Your instructions:
Whenever a line in the entries below contains "first", copy that line.

Given records:
(** The records written by the logger of the trade manager. *)
Inductive log_event : Type :=
| OrderExecuted (order_id : pyval) (expires_in : Q)
| OrderExecutionFailed (reason : pyval)
| ConfirmationTimedOut (timeout : Q)
| TradeClosed (order_id : Z) (result_type : string) (pnl : pyval)
| TradeExecutionFailed (e : exn)
| UnexpectedError (e : exn).

Definition log_record : Type := level * log_event.

(** What the environment does while a coroutine runs: [Tick now] is the
    value of the next call of [time.time()]; [Deliver m] is a frame passed
    to [handle_message] by the receiving task. *)
Inductive event : Type :=
| Tick (now : Q)
| Deliver (m : Message).

(** The state of a call: returned, raised, or still inside its loop when the
    listed events end ([Pending] keeps the locals of the loop). *)
Inductive outcome (S A : Type) : Type :=
| Returned (a : A)
| Raised (e : exn)
| Pending (s : S).

Arguments Returned {S A} a.
Arguments Raised {S A} e.
Arguments Pending {S A} s.

(** The body of an order frame built by [_build_options_body]. *)
Record OrderBody : Type := mkOrderBody {
  user_balance_id : Z;
  instrument_id : string;
  amount_text : pyval;    (* the value whose [str()] is sent *)
  asset_id : Z;
  instrument_index : Z
}.

(** One call of [ws_manager.send_message(name, msg, request_id)]. *)
Record Sent : Type := mkSent {
  sent_name : string;
  sent_body : OrderBody;
  sent_request_id : string
}.

(** The objects a [TradeManager] holds, with the frames sent so far and the
    log. *)
Record World : Type := mkWorld {
  handler : MessageHandler;
  current_account_id : pyval;
  outbox : list Sent;
  log : list log_record
}.

Definition with_handler (w : World) (h : MessageHandler) (lg : list log_record) : World :=
  mkWorld h (current_account_id w) (outbox w) lg.

Definition with_log (w : World) (r : log_record) : World :=
  mkWorld (handler w) (current_account_id w) (outbox w) (log w ++ [r]).

Definition send_message (w : World) (name : string) (msg : OrderBody) (request_id : string)
  : World :=
  mkWorld (handler w) (current_account_id w)
          (outbox w ++ [mkSent name msg request_id]) (log w).

(** [self.message_handler.position_info.get(order_id, {})] *)
Definition order_data_of (h : MessageHandler) (order_id : Z) : pyval :=
  match position_info h !! order_id with
  | Some v => v
  | None => PDict []
  end.

(** [order_data and order_data.get("status") == "closed"] *)
Definition order_closed (order_data : pyval) : result bool :=
  if truthy order_data
  then status <-! dict_get order_data "status" PNone;
       Ok (eq_str status "closed")
  else Ok false.

(** [float(z)] for an [int] raises [OverflowError] from the first integer
    that rounds to [2**1024] upwards. *)
Definition float_of_int_overflows (z : Z) : bool :=
  2 ^ 1024 - 2 ^ 970 <=? Z.abs z.

(** [f"{v:.2f}"], as far as it can fail: an [int] is converted to a [float]
    first. *)
Definition format_2f (v : pyval) : result unit :=
  match v with
  | PInt z => if float_of_int_overflows z then Raise OverflowError else Ok tt
  | PBool _ | PFloat _ => Ok tt
  | PStr _ => Raise ValueError
  | _ => Raise TypeError
  end.

(** [pnl] and [result_type] of a closed order, with the text of the log
    record, which is built before the [return]. *)
Definition closed_pnl (order_data : pyval) : result (pyval * string) :=
  pnl <-! dict_get order_data "pnl" (PInt 0);
  win <-! py_gt pnl 0;
  let result_type := if win : bool then "WIN"%string else "LOSS"%string in
  _ <-! format_2f pnl;
  Ok (pnl, result_type).

Section TradeManager.

(** The table of [options_assests.py] and the helpers of [utilities.py],
    which the sources do not include, and the library call
    [datetime.fromtimestamp(t, timezone.utc).strftime("%Y%m%d%H%M")]. *)
Variable UNDERLYING_ASSESTS : gmap string Z.
Variable get_expiration : pyval -> pyval -> result Z.
Variable get_remaining_secs : pyval -> pyval -> result Q.
Variable strftime_utc : Z -> result string.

Response to the task:
(** [float(z)] for an [int] raises [OverflowError] from the first integer
    first. *)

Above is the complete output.